I've been able to extract data from two separate xlsx and combine them into a single xlsx sheet using pandas.
I know have a table that looks like this.
Home Start Date Gross Earning Tax Gross Rental Commission Net Rental
3157 2020-03-26 00:00:00 -268.8 -28.8 -383.8 -36 -338.66
3157 2020-03-26 00:00:00 268.8 28.8 153.8 36 108.66
3157 2020-03-24 00:00:00 264.32 28.32 149.32 35.4 104.93
3157 2020-03-13 00:00:00 625.46 67.01 510.46 83.7675 405.4225
3157 2020-03-13 00:00:00 558.45 0 443.45 83.7675 342.9325
3157 2020-03-11 00:00:00 142.5 0 27.5 21.375 1.855
3157 2020-03-11 00:00:00 159.6 17.1 44.6 21.375 17.805
3157 2020-03-03 00:00:00 349.52 0 234.52 52.428 171.612
3157 2020-03-03 00:00:00 391.46 41.94 276.46 52.428 210.722
So if you take a look at the first two rows, the name in the Home column is the same (In this example, 3157 Tocoa) but they are also the same for the next few rows.

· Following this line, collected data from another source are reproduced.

(** * AutomatedFTPDownload: a shallow embedding of automatedFTPDownloader.py

    The script is sequential glue code over an FTP client, a YAML parser,
    the zip and tar libraries and the local file system.  The embedding keeps
    the control flow of every function of the script and threads an explicit
    program state (file system, chronological trace of observable events and
    the logger's [verbose] attribute) through a state-and-exception monad.
    What the script cannot decide by itself (the answers of the FTP servers,
    the YAML parser, the archive libraries, the regular expression engine,
    where the file system lets a file be created and what a buffered handle
    has let through, the environment variables) is a field of the record
    [World]. *)

From Stdlib Require Import ZArith String Ascii List Bool Lia.
From stdpp Require Import base option strings gmap list pretty.
Import ListNotations.
Local Open Scope string_scope.
Local Open Scope Z_scope.
Local Open Scope list_scope.

(** ** Python values *)

(** Scalars as [yaml.safe_load] produces them.  Any other object (a float, a
    list, a nested mapping) is represented by its truth value and its
    [str()]. *)
Inductive pyval :=
| PNone
| PBool (b : bool)
| PInt (z : Z)
| PStr (s : string)
| POther (truth : bool) (repr : string).

Definition truthy (v : pyval) : bool :=
  match v with
  | PNone => false
  | PBool b => b
  | PInt z => negb (z =? 0)
  | PStr s => negb (String.eqb s "")
  | POther t _ => t
  end.

Definition py_str (v : pyval) : string :=
  match v with
  | PNone => "None"
  | PBool true => "True"
  | PBool false => "False"
  | PInt z => pretty z
  | PStr s => s
  | POther _ r => r
  end.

But in the Start date column, only the first two items in that column are the same (In this case 3/26/2020 12:00:00 AM) So what i need to do is the following
If the dates are the same, and the Home is the same, then I need the sum of all of the following columns. (In this case, I would need the sum of -268.8 and 268.8, the sum of -28.8 and 28.8 and so on) It is also important to mention there are instances where there is a total of more than two matching start dates.

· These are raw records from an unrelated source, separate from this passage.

(** * ov_workload/setup.py: the packaging script of the OpenVINO wrapper

    The script checks the interpreter's major version, and either prints a
    diagnostic and leaves with status 1, or imports setuptools and hands it
    the package metadata.  It is embedded here as a computation in a small
    state and exception monad, read against the interpreter it runs on. *)

From Stdlib Require Import ZArith PrimFloat.
From stdpp Require Import gmap strings list fin_maps.

Local Open Scope string_scope.
Local Open Scope list_scope.
Local Open Scope Z_scope.

(* A decimal float literal denotes the closest binary64 number, in Python as
   here; a nested inductive needs no generated scheme for its containers. *)
Set Warnings "-inexact-float,-register-all".

(** ** Python values *)

(** The values the script builds: strings, a float, a bool, lists, and dicts
    keyed by strings. *)
Inductive PyVal : Type :=
| PyNone
| PyBool (b : bool)
| PyInt (n : Z)
| PyFloat (x : float)
| PyStr (s : string)
| PyList (items : list PyVal)
| PyDict (entries : gmap string PyVal).

(** The keyword arguments of a call, keyword to value, are a
    [gmap string PyVal]. *)

(** ** Exceptions and results *)

(** [sys.exit(x)] raises [SystemExit] with the object [x] as its code.  A
    failed import raises [ImportError], or since Python 3.6 its subclass
    [ModuleNotFoundError], for the module named.  Anything else that
    setuptools may raise is kept by the name of its type. *)
Inductive PyExc : Type :=
| SystemExit (code : PyVal)
| ImportError (module : string)
| Error (type_name : string).

(** How a computation ends: with a value, with an exception, or not at all
    (a call into setuptools that does not return). *)
Inductive Res (A : Type) : Type :=
| Ok (a : A)
| Raise (e : PyExc)
| Hang.
Arguments Ok {A} a.
Arguments Raise {A} e.
Arguments Hang {A}.

(** The status a POSIX system reports for the interpreter's process, when
    there is one.  The module body running to its end gives 0.  An uncaught
    [SystemExit] gives 0 for the code [None], the low eight bits of an
    integer code (a bool counts as 0 or 1), and 1 for any other object,
    which is printed on standard error.  An integer code that does not fit a
    C [int] is left without a status here.  Any other uncaught exception
    gives 1.  A run that does not end has no status. *)
Definition exit_status (r : Res unit) : option Z :=
  match r with
  | Ok _ => Some 0
  | Raise (SystemExit PyNone) => Some 0
  | Raise (SystemExit (PyBool b)) => Some (if b then 1 else 0)
  | Raise (SystemExit (PyInt n)) =>
      if (-2147483648 <=? n) && (n <? 2147483648)
      then Some (n mod 256) else None
  | Raise (SystemExit _) => Some 1
  | Raise (ImportError _) => Some 1
  | Raise (Error _) => Some 1
  | Hang => None
  end.

(** ** The world the script acts on *)

(** What a run does to its surroundings: the lines written on standard
    output, by the script or by setuptools under it, and the calls the script
    makes to the packaging step, each with its keyword arguments, oldest
    first. *)
Record World : Type := mkWorld {
  stdout : list string;
  setup_calls : list (gmap string PyVal)
}.

(** ** The interpreter *)

(** [sys.version_info]: a five-field tuple; index 0 is [major]. *)
Record VersionInfo : Type := mkVersionInfo {
  major : Z;
  minor : Z;
  micro : Z;
  releaselevel : string;
  serial : Z
}.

I will include the code I have used to get to where I am now, I would like to mention I am fairly new to python so I'm sure there is a way to do this super simple but I am just not familiar. I am also new to stackoverflow so if I am missing something or added something I should have please forgive me
import pandas as pd
from pandas import ExcelWriter
from pandas import ExcelFile
import numpy as np
import matplotlib.pyplot as plt
import os
# class airbnb:
#Gets the location path for the reports that come raw from the channel
airbnb_excel_file = (r'C:\Users\Christopher\PycharmProjects\Reporting with
python\Data_to_read\Bnb_feb_report.xlsx')
empty_excel_file = (r'C:\Users\Christopher\PycharmProjects\Reporting with
python\Data_to_read\empty.xlsx')
#Defines the data frame
df_airbnb = pd.read_excel(airbnb_excel_file)
df_empty = pd.read_excel(empty_excel_file)
gross_earnings = df_airbnb['Gross Earnings']
tax_amount = df_airbnb['Gross Earnings'] * 0.06
gross_rental = df_airbnb['Gross Earnings'] - df_airbnb['Cleaning Fee']
com = ((gross_rental - tax_amount) + df_airbnb['Cleaning Fee']) * 0.15
net_rental = (gross_rental - (com + df_airbnb['Host Fee']))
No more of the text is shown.